WHAT TO DO
Your answer should consist only of the lines below from the one with "try _ := tx_stmt (insert_credential" through the one with "if errors_Is err sql_ErrNoRows then Ret (Ok", copied exactly.

DATA UNDER STUDY

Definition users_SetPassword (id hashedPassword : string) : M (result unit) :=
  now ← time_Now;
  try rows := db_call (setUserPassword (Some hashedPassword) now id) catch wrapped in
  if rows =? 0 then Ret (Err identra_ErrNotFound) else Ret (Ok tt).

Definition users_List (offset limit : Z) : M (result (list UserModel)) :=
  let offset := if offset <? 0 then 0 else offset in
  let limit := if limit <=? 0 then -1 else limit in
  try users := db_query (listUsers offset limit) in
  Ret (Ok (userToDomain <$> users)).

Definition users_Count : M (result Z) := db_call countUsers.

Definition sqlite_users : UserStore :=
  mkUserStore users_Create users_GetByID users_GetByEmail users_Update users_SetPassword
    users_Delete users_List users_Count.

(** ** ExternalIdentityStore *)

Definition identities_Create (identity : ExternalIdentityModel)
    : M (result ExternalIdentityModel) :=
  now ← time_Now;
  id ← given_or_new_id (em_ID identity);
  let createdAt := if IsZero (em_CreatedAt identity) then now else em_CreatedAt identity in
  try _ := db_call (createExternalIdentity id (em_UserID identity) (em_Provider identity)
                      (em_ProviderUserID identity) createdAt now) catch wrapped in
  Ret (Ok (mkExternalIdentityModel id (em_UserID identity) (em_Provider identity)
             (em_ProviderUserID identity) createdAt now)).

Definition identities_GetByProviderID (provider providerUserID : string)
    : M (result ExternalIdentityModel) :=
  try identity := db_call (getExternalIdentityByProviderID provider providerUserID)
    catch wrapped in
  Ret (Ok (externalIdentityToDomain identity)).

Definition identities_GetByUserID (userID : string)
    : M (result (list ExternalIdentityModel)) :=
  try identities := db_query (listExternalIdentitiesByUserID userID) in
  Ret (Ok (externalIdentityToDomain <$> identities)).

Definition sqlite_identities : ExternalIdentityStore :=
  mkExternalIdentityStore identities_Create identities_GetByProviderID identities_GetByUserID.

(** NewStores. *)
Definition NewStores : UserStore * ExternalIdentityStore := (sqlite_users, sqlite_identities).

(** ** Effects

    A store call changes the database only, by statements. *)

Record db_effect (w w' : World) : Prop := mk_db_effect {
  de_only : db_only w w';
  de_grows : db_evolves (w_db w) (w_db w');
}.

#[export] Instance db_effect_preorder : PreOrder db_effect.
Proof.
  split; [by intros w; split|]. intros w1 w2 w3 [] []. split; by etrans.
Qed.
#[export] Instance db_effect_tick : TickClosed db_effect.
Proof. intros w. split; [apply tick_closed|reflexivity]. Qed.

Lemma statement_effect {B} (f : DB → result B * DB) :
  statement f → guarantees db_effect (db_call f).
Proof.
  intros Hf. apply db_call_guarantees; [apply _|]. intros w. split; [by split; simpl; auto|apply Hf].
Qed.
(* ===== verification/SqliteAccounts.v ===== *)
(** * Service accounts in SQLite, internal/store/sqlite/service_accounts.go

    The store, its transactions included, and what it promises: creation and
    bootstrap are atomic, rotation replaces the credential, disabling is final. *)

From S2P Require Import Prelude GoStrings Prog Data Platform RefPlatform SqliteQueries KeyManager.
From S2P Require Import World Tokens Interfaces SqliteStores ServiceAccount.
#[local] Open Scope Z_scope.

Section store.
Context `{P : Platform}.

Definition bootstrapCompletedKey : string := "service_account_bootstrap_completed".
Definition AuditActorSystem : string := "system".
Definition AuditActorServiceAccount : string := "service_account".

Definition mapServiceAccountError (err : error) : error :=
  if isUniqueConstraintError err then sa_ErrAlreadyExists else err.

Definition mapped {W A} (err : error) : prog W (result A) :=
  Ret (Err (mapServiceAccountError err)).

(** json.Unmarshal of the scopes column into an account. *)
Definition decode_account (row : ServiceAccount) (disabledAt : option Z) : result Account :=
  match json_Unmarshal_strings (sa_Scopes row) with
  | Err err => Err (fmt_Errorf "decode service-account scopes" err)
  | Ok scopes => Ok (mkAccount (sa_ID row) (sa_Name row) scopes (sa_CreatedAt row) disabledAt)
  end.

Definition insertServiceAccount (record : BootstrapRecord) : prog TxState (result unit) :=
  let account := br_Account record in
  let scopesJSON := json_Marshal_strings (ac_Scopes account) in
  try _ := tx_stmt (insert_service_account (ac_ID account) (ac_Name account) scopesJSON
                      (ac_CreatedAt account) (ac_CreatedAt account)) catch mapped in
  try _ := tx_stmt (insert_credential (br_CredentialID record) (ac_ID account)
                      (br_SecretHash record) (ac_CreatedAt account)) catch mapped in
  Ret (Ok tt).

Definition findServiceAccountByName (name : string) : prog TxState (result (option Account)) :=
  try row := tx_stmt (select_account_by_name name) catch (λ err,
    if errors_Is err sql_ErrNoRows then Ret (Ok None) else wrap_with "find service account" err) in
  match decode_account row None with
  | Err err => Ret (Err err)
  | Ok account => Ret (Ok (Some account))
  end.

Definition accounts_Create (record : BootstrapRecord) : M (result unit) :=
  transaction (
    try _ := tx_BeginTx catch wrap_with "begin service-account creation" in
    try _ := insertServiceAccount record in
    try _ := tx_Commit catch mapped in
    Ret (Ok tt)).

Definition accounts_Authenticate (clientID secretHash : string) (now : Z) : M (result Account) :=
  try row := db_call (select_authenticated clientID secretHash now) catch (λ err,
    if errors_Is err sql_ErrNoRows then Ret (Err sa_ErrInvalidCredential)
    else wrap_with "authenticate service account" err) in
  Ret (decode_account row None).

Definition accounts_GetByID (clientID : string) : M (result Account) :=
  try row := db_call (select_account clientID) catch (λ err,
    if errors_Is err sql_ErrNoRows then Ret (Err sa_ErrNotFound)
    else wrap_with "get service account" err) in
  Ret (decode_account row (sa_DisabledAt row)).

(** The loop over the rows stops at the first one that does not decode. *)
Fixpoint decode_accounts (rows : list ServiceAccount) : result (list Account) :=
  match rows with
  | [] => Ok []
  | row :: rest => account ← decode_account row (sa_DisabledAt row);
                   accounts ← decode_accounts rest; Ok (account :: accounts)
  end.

TASK SOLUTION
  try _ := tx_stmt (insert_credential (br_CredentialID record) (ac_ID account)
                      (br_SecretHash record) (ac_CreatedAt account)) catch mapped in
  Ret (Ok tt).

Definition findServiceAccountByName (name : string) : prog TxState (result (option Account)) :=
  try row := tx_stmt (select_account_by_name name) catch (λ err,
    if errors_Is err sql_ErrNoRows then Ret (Ok None) else wrap_with "find service account" err) in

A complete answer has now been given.